* _EXERCISE DETAILS_:
Exactly retype the lines of the material from its first line to the line with "and peer lists, the", including both.

* _GIVEN DATA_:
(* ===== verification/LoadConfig.v ===== *)
(** * Loading the configuration: internal/config/config.go and load.go

    The record of settings with its defaults and [Validate], the parsers of sizes
    and peer lists, the package flag as [Load] uses it, and [Load] itself in its
    stages: flags, environment, sizes and peers, validation.  Durations are in
    nanoseconds; strings are ASCII; the numbers of a message that prints a float
    are left out.  [url_Parse] stands for [url.Parse], whose grammar of hosts
    differs between releases of Go: the scheme and the host it finds. *)

From S2P Require Import Prelude GoStrings Errors Config GoFloat Strconv.

#[local] Open Scope Z_scope.

(** ** The settings *)

Record Config := mkConfig {
  cf_NodeName : string;
  cf_ListenAddr : string;
  cf_AdvertiseURL : string;
  cf_DataDir : string;
  cf_MaxBytes : Z;
  cf_HighWater : float64;
  cf_LowWater : float64;
  cf_Peers : list Peer;
  cf_ReplicaCount : Z;
  cf_ReadHeaderTimeout : Z;
  cf_WriteTimeout : Z;
  cf_IdleTimeout : Z;
  cf_ShutdownTimeout : Z;
  cf_PeerTimeout : Z;
  cf_RepairWorkers : Z;
  cf_RepairQueue : Z;
  cf_RepairInterval : Z;
  cf_LogLevel : string;
  cf_LogFormat : string;
  cf_DevMode : bool;
  cf_MaxObjectBytes : Z;
  cf_VerifyReads : bool }.

Definition Defaults : Config :=
  mkConfig
    "node-a" ":8080" EmptyString "./data" (Z.shiftl 20 30) (constant 90 100) (constant 80 100) [] 2
    (10 * Second) 0 (120 * Second) (15 * Second) (30 * Second) 4 1024 (60 * Second) "info" "json" false
    (Z.shiftl 4 30) true.

Definition set_NodeName (v : string) (c : Config) : Config :=
  mkConfig
    v (cf_ListenAddr c) (cf_AdvertiseURL c) (cf_DataDir c) (cf_MaxBytes c) (cf_HighWater c)
    (cf_LowWater c) (cf_Peers c) (cf_ReplicaCount c) (cf_ReadHeaderTimeout c) (cf_WriteTimeout c)
    (cf_IdleTimeout c) (cf_ShutdownTimeout c) (cf_PeerTimeout c) (cf_RepairWorkers c)
    (cf_RepairQueue c) (cf_RepairInterval c) (cf_LogLevel c) (cf_LogFormat c) (cf_DevMode c)
    (cf_MaxObjectBytes c) (cf_VerifyReads c).

Definition set_ListenAddr (v : string) (c : Config) : Config :=
  mkConfig
    (cf_NodeName c) v (cf_AdvertiseURL c) (cf_DataDir c) (cf_MaxBytes c) (cf_HighWater c)
    (cf_LowWater c) (cf_Peers c) (cf_ReplicaCount c) (cf_ReadHeaderTimeout c) (cf_WriteTimeout c)
    (cf_IdleTimeout c) (cf_ShutdownTimeout c) (cf_PeerTimeout c) (cf_RepairWorkers c)
    (cf_RepairQueue c) (cf_RepairInterval c) (cf_LogLevel c) (cf_LogFormat c) (cf_DevMode c)
    (cf_MaxObjectBytes c) (cf_VerifyReads c).

Definition set_AdvertiseURL (v : string) (c : Config) : Config :=
  mkConfig
    (cf_NodeName c) (cf_ListenAddr c) v (cf_DataDir c) (cf_MaxBytes c) (cf_HighWater c) (cf_LowWater c)
    (cf_Peers c) (cf_ReplicaCount c) (cf_ReadHeaderTimeout c) (cf_WriteTimeout c) (cf_IdleTimeout c)
    (cf_ShutdownTimeout c) (cf_PeerTimeout c) (cf_RepairWorkers c) (cf_RepairQueue c)
    (cf_RepairInterval c) (cf_LogLevel c) (cf_LogFormat c) (cf_DevMode c) (cf_MaxObjectBytes c)
    (cf_VerifyReads c).

Definition set_DataDir (v : string) (c : Config) : Config :=
  mkConfig
    (cf_NodeName c) (cf_ListenAddr c) (cf_AdvertiseURL c) v (cf_MaxBytes c) (cf_HighWater c)
    (cf_LowWater c) (cf_Peers c) (cf_ReplicaCount c) (cf_ReadHeaderTimeout c) (cf_WriteTimeout c)
    (cf_IdleTimeout c) (cf_ShutdownTimeout c) (cf_PeerTimeout c) (cf_RepairWorkers c)
    (cf_RepairQueue c) (cf_RepairInterval c) (cf_LogLevel c) (cf_LogFormat c) (cf_DevMode c)
    (cf_MaxObjectBytes c) (cf_VerifyReads c).

Definition set_MaxBytes (v : Z) (c : Config) : Config :=
  mkConfig
    (cf_NodeName c) (cf_ListenAddr c) (cf_AdvertiseURL c) (cf_DataDir c) v (cf_HighWater c)
    (cf_LowWater c) (cf_Peers c) (cf_ReplicaCount c) (cf_ReadHeaderTimeout c) (cf_WriteTimeout c)
    (cf_IdleTimeout c) (cf_ShutdownTimeout c) (cf_PeerTimeout c) (cf_RepairWorkers c)
    (cf_RepairQueue c) (cf_RepairInterval c) (cf_LogLevel c) (cf_LogFormat c) (cf_DevMode c)
    (cf_MaxObjectBytes c) (cf_VerifyReads c).

Definition set_HighWater (v : float64) (c : Config) : Config :=
  mkConfig
    (cf_NodeName c) (cf_ListenAddr c) (cf_AdvertiseURL c) (cf_DataDir c) (cf_MaxBytes c) v
    (cf_LowWater c) (cf_Peers c) (cf_ReplicaCount c) (cf_ReadHeaderTimeout c) (cf_WriteTimeout c)
    (cf_IdleTimeout c) (cf_ShutdownTimeout c) (cf_PeerTimeout c) (cf_RepairWorkers c)
    (cf_RepairQueue c) (cf_RepairInterval c) (cf_LogLevel c) (cf_LogFormat c) (cf_DevMode c)
    (cf_MaxObjectBytes c) (cf_VerifyReads c).

Definition set_LowWater (v : float64) (c : Config) : Config :=
  mkConfig
    (cf_NodeName c) (cf_ListenAddr c) (cf_AdvertiseURL c) (cf_DataDir c) (cf_MaxBytes c)
    (cf_HighWater c) v (cf_Peers c) (cf_ReplicaCount c) (cf_ReadHeaderTimeout c) (cf_WriteTimeout c)
    (cf_IdleTimeout c) (cf_ShutdownTimeout c) (cf_PeerTimeout c) (cf_RepairWorkers c)
    (cf_RepairQueue c) (cf_RepairInterval c) (cf_LogLevel c) (cf_LogFormat c) (cf_DevMode c)
    (cf_MaxObjectBytes c) (cf_VerifyReads c).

* _SOLUTION FOR THIS TASK_:
(* ===== verification/LoadConfig.v ===== *)
(** * Loading the configuration: internal/config/config.go and load.go

    The record of settings with its defaults and [Validate], the parsers of sizes
    and peer lists, the package flag as [Load] uses it, and [Load] itself in its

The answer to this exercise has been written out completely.